Excerpted data:
(** [// 7) Resolve Document vs Receipt] *)
Definition resolveDocumentVsReceipt (cfg : FullRefineConfig) (st : State)
  : State :=
  let summary_ := st_summary st in
  let outDetections := st_outDetections st in
  let notes := st_notes st in
  let doc := filter (hasLabelEq "Document") outDetections in
  let rec := filter (hasLabelEq "Receipt") outDetections in
  match primaryBox summary_ with
  | Some pb =>
      if (negb (Nat.eqb (List.length doc) 0) &&
          negb (Nat.eqb (List.length rec) 0) && allowRetype cfg)%bool
      then
        let scoreDoc := mathMax (map score doc) in
        let scoreRec := mathMax (map score rec) in
        let iouDoc := mathMax (map (fun d => iou (box d) pb) doc) in
        let iouRec := mathMax (map (fun d => iou (box d) pb) rec) in
        let keepDocument := Qle_bool (scoreRec + iouRec) (scoreDoc + iouDoc) in
        let keep := (if keepDocument then "Document" else "Receipt")%string in
        let outDetections :=
          filter
            (fun d =>
               (String.eqb (label d) keep ||
                (negb (String.eqb (label d) "Document") &&
                 negb (String.eqb (label d) "Receipt")))%bool)
            outDetections in
        let wantType := if keepDocument then DOCUMENT else RECEIPT in
        if negb (DocumentType_eqb (documentType summary_) wantType) then
          let summary_ := setDocumentType summary_ wantType in
          let summary_ :=
            setConfidence summary_
              (Some (if keepDocument then scoreDoc else scoreRec)) in
          mkState summary_ outDetections (notes ++ [NoteResolveConflict keep])
        else mkState summary_ outDetections notes
      else st
  | None => st
  end.

(** The label that stands for a document type in the detections. *)
Definition wantedLblOf (t : DocumentType) : option string :=
  match t with
  | SCREENSHOT => Some "Screenshot"%string
  | DOCUMENT => Some "Document"%string
  | RECEIPT => Some "Receipt"%string
  | UNKNOWN => None
  end.

(** [// 8) Replace primary with the best class box if IoU is low] *)
Definition replacePrimary (cfg : FullRefineConfig) (st : State) : State :=
  let summary_ := st_summary st in
  let outDetections := st_outDetections st in
  let notes := st_notes st in
  match primaryBox summary_ with
  | Some pb =>
      if allowRetype cfg then
        let wantedLbl := wantedLblOf (documentType summary_) in
        let cands :=
          filter (hasLabelEq (orElse wantedLbl EmptyString)) outDetections in
        let scored :=
          sortDesc snd
            (map (fun d => (d, score d + 0.5 * iou (box d) pb)) cands) in
        match scored with
        | [] => st
        | (best, _) :: _ =>
            if Qlt_bool (iou (box best) pb) 0.5 then
              mkState (setPrimaryBox summary_ (Some (copy (box best))))
                outDetections (notes ++ [NotePrimaryReplaced wantedLbl])
            else st
        end
      else st
  | None => st
  end.

(** The synthetic detection of the fallback for Unknown. *)
Definition fullDoc (W H : Q) : DetectionAxisAligned :=
  mkDet "Document" 0 (fullFrame W H)
    (Some {| synthetic := Some true;
             adjusted := None;
             source := Some SrcFallback;
             reason := Some "unknown_full_frame"%string;
             validated := None;
             metrics := None |}).

Definition hasNearFullDoc (input : DocumentAnalysisResult) (W H : Q) : bool :=
  existsb
    (fun d =>
       ((String.eqb (label d) "Document" || String.eqb (label d) "Screenshot") &&
        Qlt_bool 0.95 (iou (box d) (box (fullDoc W H))))%bool)
    (detections input).

(** [// 9) Fallback for Unknown — synthetic full-frame] *)
Definition unknownFallback (input : DocumentAnalysisResult) (W H : Q)
  (st : State) : State :=
  let summary_ := st_summary st in
  let outDetections := st_outDetections st in
  let notes := st_notes st in
  if DocumentType_eqb (documentType summary_) UNKNOWN then
    let '(summary_, notes) :=
      match primaryBox summary_ with
      | None =>
          (setPrimaryBox summary_ (Some (box (fullDoc W H))),
           notes ++ [NotePrimaryUnknown])
      | Some _ => (summary_, notes)
      end in
    let '(outDetections, notes) :=
      if negb (hasNearFullDoc input W H) then
        (fullDoc W H :: outDetections, notes ++ [NoteSynthUnknown])
      else (outDetections, notes) in
    let q := orElse (quality summary_) emptyQuality in
    let summary_ := setQuality summary_ (Some (setIsPartial q (Some false))) in
    mkState summary_ outDetections notes
  else st.

(** The loop of [upsertPrimaryDetection] that computes [bestIou]. *)
Definition bestIouWith (pb : Box) (wantedLbl : string)
  (dets : list DetectionAxisAligned) : Q :=
  fold_left
    (fun bestIou d =>
       if negb (String.eqb (label d) wantedLbl) then bestIou
       else
         let v := iou (box d) pb in
         if Qlt_bool bestIou v then v else bestIou)
    dets 0.

(** The detection that [upsertPrimaryDetection] inserts. *)
Definition syntheticPrimary (wantedLbl : string)
  (summary_ : DocumentAnalysisSummary) (pb : Box) : DetectionAxisAligned :=
  mkDet wantedLbl (orElse (confidence summary_) 0) pb
    (Some {| synthetic := Some true;
             adjusted := None;
             source := Some SrcRefine;
             reason := Some "matches_primaryBox"%string;
             validated := None;
             metrics := None |}).

Definition upsertPrimaryDetection (out : DocumentAnalysisResult)
  (notes : list Note) (wantedLbl : option string)
  : DocumentAnalysisResult * list Note :=
  match primaryBox (summary out), wantedLbl with
  | Some pb, Some wantedLbl =>
      let bestIou := bestIouWith pb wantedLbl (detections out) in
      if Qle_bool 0.90 bestIou then (out, notes)
      else
        let det := syntheticPrimary wantedLbl (summary out) pb in
        (mkResult (source_ out) (timestamp out) (meta_ out) (summary out)
           (detections out ++ [det]) (signals out) (model out),
         notes ++ [NoteSynthPrimary])
  | _, _ => (out, notes)
  end.

(** The variables of [refineDocumentAnalysis] after [// 8)]. *)
Definition stagesToPrimary (cfg : FullRefineConfig)
  (input : DocumentAnalysisResult) : State :=
  let notes : list Note := [] in
  let W := width (meta_ input) in
  let H := height (meta_ input) in
  let '(main, notes) := pickMainType input (tol cfg) notes in
  let '(summary_, notes) := retype cfg input main notes in
  let '(summary_, notes) := establishPrimaryBox cfg W H main summary_ notes in
  let '(bars, rest) := extractBars (detections input) in
  let st := mkState summary_ rest notes in
  let st := noteDroppedBars bars st in
  let st := screenshotLogic cfg input W H bars st in
  let st := resolveDocumentVsReceipt cfg st in
  replacePrimary cfg st.

(** The variables of [refineDocumentAnalysis] after [// 9)]. *)
Definition stages (cfg : FullRefineConfig) (input : DocumentAnalysisResult)
  : State :=
  unknownFallback input (width (meta_ input)) (height (meta_ input))
    (stagesToPrimary cfg input).

Definition refineDocumentAnalysis (input : DocumentAnalysisResult)
  (options : option RefineOptions) : DocumentAnalysisResult :=
  let cfg := buildConfig options in
  let st := stages cfg input in
  (* 10) Assemble result *)
  let out :=
    mkResult (source_ input) (timestamp input) (meta_ input) (st_summary st)
      (st_outDetections st) (signals input) (model input) in
  (* 11) Invariant: the primary box is reflected in the detections *)
  let wantedLbl := wantedLblOf (documentType (summary out)) in
  let '(out, notes) := upsertPrimaryDetection out (st_notes st) wantedLbl in
  if keepDiagnostics cfg then
    let old := orElse (signals out) emptySignals in
    mkResult (source_ out) (timestamp out) (meta_ out) (summary out)
      (detections out)
      (Some (mkSignals (colors old) (classificationTopK old)
               (Some (orElse (diagnostics old) [] ++ notes))))
      (model out)
  else out.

What you will do: The expected answer is a copy of each line in the listing above that contains "bars".

Exercise answer:
  let '(bars, rest) := extractBars (detections input) in
  let st := noteDroppedBars bars st in
  let st := screenshotLogic cfg input W H bars st in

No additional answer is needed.